The genius of Rain’s HAL performance (and Stanley Kubrick‘s writing and direction) is that he double-edges the Dave-disconnects-HAL scene. You feel half-sorry for this homicidal heuristically programmed algorithmic computer as he faces his last minutes of sentient existence (“When a man knows he’s about to be hanged, it concentrates his mind wonderfully“), but at the same time you’re half chuckling, or at the very least amused.

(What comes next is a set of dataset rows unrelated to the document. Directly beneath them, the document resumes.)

Definition logged_records (paths : list string) : list WalRecord :=
  begin_record id :: map (λ path, before_record id path (d0 !! path)) paths.

Definition running_inv (s : walState) (d : disk) : Prop :=
  ∃ paths,
    walTransactionId_ s = id ∧
    d !! walPath = Some (log_bytes (logged_records paths)) ∧
    Forall path_ok paths ∧
    (∀ path, path ∈ walLoggedFiles_ s ↔ path ∈ paths) ∧
    ∀ k, k ≠ walPath → k ∉ paths → d !! k = d0 !! k.

Lemma logged_records_snoc paths path :
  logged_records (paths ++ [path]) =
  logged_records paths ++ [before_record id path (d0 !! path)].
Proof. unfold logged_records. by rewrite map_app. Qed.

Lemma running_ok s d : running s d → running_inv s d.
Proof.
  induction 1 as [|s d path Hrun (paths & Hs & Hlog & Hok & Hin & Hd) Hpath
                 |s d path f Hrun (paths & Hs & Hlog & Hok & Hin & Hd) Hlogged].
  - unfold beginWalTransaction, idle. cbn. exists []. split; [done|].
    unfold begin_, appendRecord, append_bytes. rewrite Hclean, lookup_insert_eq.
    split.
    { unfold logged_records, log_bytes. cbn [map fmap list_fmap concat default].
      by rewrite app_nil_r. }
    split; [constructor|]. split.
    + intros path. cbn. rewrite elem_of_nil. set_solver.
    + intros k Hk _. by rewrite lookup_insert_ne.
  - unfold recordWalBefore. rewrite Hs. replace (id =? 0) with false by lia.
    case_decide as Hl; [by exists paths|]. exists (paths ++ [path]). cbn [walTransactionId_ walLoggedFiles_ fst snd].
    assert (path ∉ paths) as Hnew by by rewrite <- Hin.
    split; [done|]. unfold logBefore, appendRecord, append_bytes.
    rewrite lookup_insert_eq, Hlog, logged_records_snoc, log_bytes_snoc, Hd
      by (done || apply Hpath).
    split; [done|]. split; [apply Forall_app; auto|]. split.
    + intros p. rewrite elem_of_union, elem_of_singleton, elem_of_app, Hin,
        list_elem_of_singleton. tauto.
    + intros k Hk Hk'. rewrite lookup_insert_ne by done. apply Hd; [done|].
      intros ?. apply Hk', elem_of_app. auto.
  - exists paths. apply Hin in Hlogged.
    assert (path_ok path) as (Hne & _) by by eapply Forall_forall.
    split; [done|]. rewrite lookup_partial_alter_ne by done.
    split; [done|]. split; [done|]. split; [done|]. intros k Hk Hk'.
    rewrite lookup_partial_alter_ne; [by apply Hd|]. by intros ->.
Qed.
(* ===== verification/BTree.v ===== *)
(** The primary-key index: class [BPlusTree] of [src/native_index.h] and
    [src/native_index.cpp].  A leaf carries the address it was allocated at, and
    [next] is the address of another leaf of the tree: following it looks the
    address up among the leaves.  The file shows that on the values of one
    column the tree is the sorted list of its entries: [insert], [find] and
    [range] answer as that list, the tree stays balanced and its height is
    logarithmic. *)

From S2P Require Import Prelude.
From S2P Require Import Value.
From S2P Require Import Tuple.

Record leaf : Type := mkLeaf {
  address : Z;
  lkeys : list Value;
  rows : list RowId;
  next : option Z;
}.

#[local] Set Warnings "-register-all".

(** [Node]: an inner node owns its children. *)
Inductive node : Type :=
  | Leaf (l : leaf)
  | Inner (keys : list Value) (children : list node).

(** [Split] *)
Record split : Type := mkSplit { separator : Value; right : node }.

(** [allocated]: an address no leaf has been given yet. *)
Record BPlusTree : Type := mkTree {
  maxKeys_ : nat;
  size_ : nat;
  root_ : node;
  allocated : Z;
}.

(** ** [std::lower_bound] and [std::upper_bound]: the binary search *)

Fixpoint bisect (fuel : nat) (before : Value → bool) (keys : list Value)
    (first len : nat) : nat :=
  match fuel with
  | O => first
  | S fuel' =>
      if decide (len = 0)%nat then first
      else
        let half := Nat.div len 2 in
        match keys !! (first + half)%nat with
        | Some mid =>
            if before mid then
              bisect fuel' before keys (S (first + half)) (len - half - 1)
            else bisect fuel' before keys first half
        | None => first
        end
  end.

Definition lowerBound (keys : list Value) (key : Value) : nat :=
  bisect (S (length keys)) (λ k, compare k key <? 0) keys 0 (length keys).
Definition upperBound (keys : list Value) (key : Value) : nat :=
  bisect (S (length keys)) (λ k, negb (compare key k <? 0)) keys 0 (length keys).

(** [vector::insert] before position [i]. *)
Definition insert_at {A} (i : nat) (x : A) (l : list A) : list A := take i l ++ x :: drop i l.

(** ** Construction *)

Definition new_leaf : leaf := mkLeaf 0 [] [] None.
Definition newTree (maxKeys : nat) : BPlusTree := mkTree (Nat.max 3 maxKeys) 0 (Leaf new_leaf) 1.
Definition clear (t : BPlusTree) : BPlusTree := newTree (maxKeys_ t).

(** ** Access to [children[i]] *)

Definition visit {A} (f : node → exec A) : list node → nat → exec A :=
  fix go cs i :=
    match cs, i with
    | c :: _, O => f c
    | _ :: cs', S i' => go cs' i'
    | [], _ => Err (Undefined "children out of range")
    end.

(** The children after [f] has changed child [i], with the result of [f]. *)
Definition change {A} (f : node → exec (node * A)) : list node → nat → exec (list node * A) :=
  fix go cs i :=
    match cs, i with
    | c :: cs', O => let* (c', a) := f c in Ok (c' :: cs', a)
    | c :: cs', S i' => let* (cs'', a) := go cs' i' in Ok (c :: cs'', a)
    | [], _ => Err (Undefined "children out of range")
    end.
(* ===== verification/Heap.v ===== *)
(** Heap files: class [HeapFile] of [src/native_storage.h] and
    [src/native_storage.cpp], on the buffer pool.  A heap file is a sequence of
    slotted pages; rows are found by page and slot.  Page numbers are not
    reduced to 32 bits: the theorems are about files of fewer than 2^32 pages.
    Callbacks are results: a scan returns the batches it would have passed to
    its visitor.  The file shows that a heap file is a finite map from row
    identifiers to rows and that a scan lists it. *)

From S2P Require Import Prelude.
From S2P Require Import Config.
From S2P Require Import Page.
From S2P Require Import Value.
From S2P Require Import Tuple.
From S2P Require Import Storage.

(** The members of a [HeapFile] object, with the storage it works on. *)
Record HeapFile : Type := mkHeapFile {
  path_ : string;
  insertPageHint_ : option nat;
  knownPageCount_ : option nat;
}.

Definition heap (path : string) : HeapFile := mkHeapFile path None None.

Abbreviation heap_action := (action (HeapFile * storage)) (only parsing).

Definition on_storage {A} (m : action storage A) : heap_action A :=
  zoom snd (λ s hs, (hs.1, s)) m.
Definition set_hint (hint : option nat) : heap_action () :=
  modify (λ hs, (mkHeapFile (path_ hs.1) hint (knownPageCount_ hs.1), hs.2)).
Definition set_count (count : option nat) : heap_action () :=
  modify (λ hs, (mkHeapFile (path_ hs.1) (insertPageHint_ hs.1) count, hs.2)).

(** A use of one page: [g] computes on its bytes and says whether they are to
    be marked dirty; [k] goes on before the page is released. *)
Definition on_page {A B} (file : string) (number : nat) (create : bool)
    (g : bytes → exec (A * bytes * bool)) (k : A → action storage B) : action storage B :=
  with_page file (Z.of_nat number) create (λ key,
    bs ← guard_bytes key;
    r ← lift (g bs);
    let '(a, bs', dirty) := r in
    _ ← set_bytes key bs';
    _ ← (if (dirty : bool) then markDirty key else mret ());
    k a).

Definition exists_ : heap_action bool :=
  gets (λ hs, bool_decide (is_Some (files hs.2 !! path_ hs.1))).

Definition create : heap_action () :=
  e ← exists_;
  if (e : bool) then mret ()
  else
    _ ← modify (λ hs, (hs.1, set_files (<[path_ hs.1 := []]>) hs.2));
    set_count (Some 0%nat).

Definition drop_file : heap_action () :=
  h ← gets fst;
  _ ← on_storage (flushFile (path_ h));
  _ ← on_storage (invalidateFile (path_ h));
  _ ← modify (λ hs, (hs.1, set_files (delete (path_ h)) hs.2));
  _ ← set_count (Some 0%nat);
  set_hint None.

(** The file's size in pages, rounded up. *)
Definition file_pages (s : storage) (path : string) : nat :=
  match files s !! path with
  | Some content => Nat.div (length content + PAGE - 1) PAGE
  | None => 0
  end.

Definition pageCount : heap_action nat := λ hs,
  match knownPageCount_ hs.1 with
  | Some n => (Ok n, hs)
  | None =>
      let n := file_pages hs.2 (path_ hs.1) in
      (_ ← set_count (Some n); mret n) hs
  end.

The only character in 2001 to express strong (not to mention unruly) emotions, HAL is openly terrified of death. Like Peter Sellers trying to dissuade James Mason from plugging him in the opening moments of Lolita, HAL tries every psychological gambit he can think of — denial, anger, bargaining, pleading. Then comes depression and finally acceptance with the singing of “Daisy.” Has any other malevolent character in movie history ever sung a romantic love song as he slips into the void? HAL’s a capella farewell is something we’ll all experience sooner or later, in one form or another.
Sidenote: I’ve mentioned this before, but Apple’s decision to not offer a HAL version of Siri was insane. It could have been so easy. Last summer a company called Master Replicas began offering a personal HAL device for home or office use, but at a cost I can’t afford.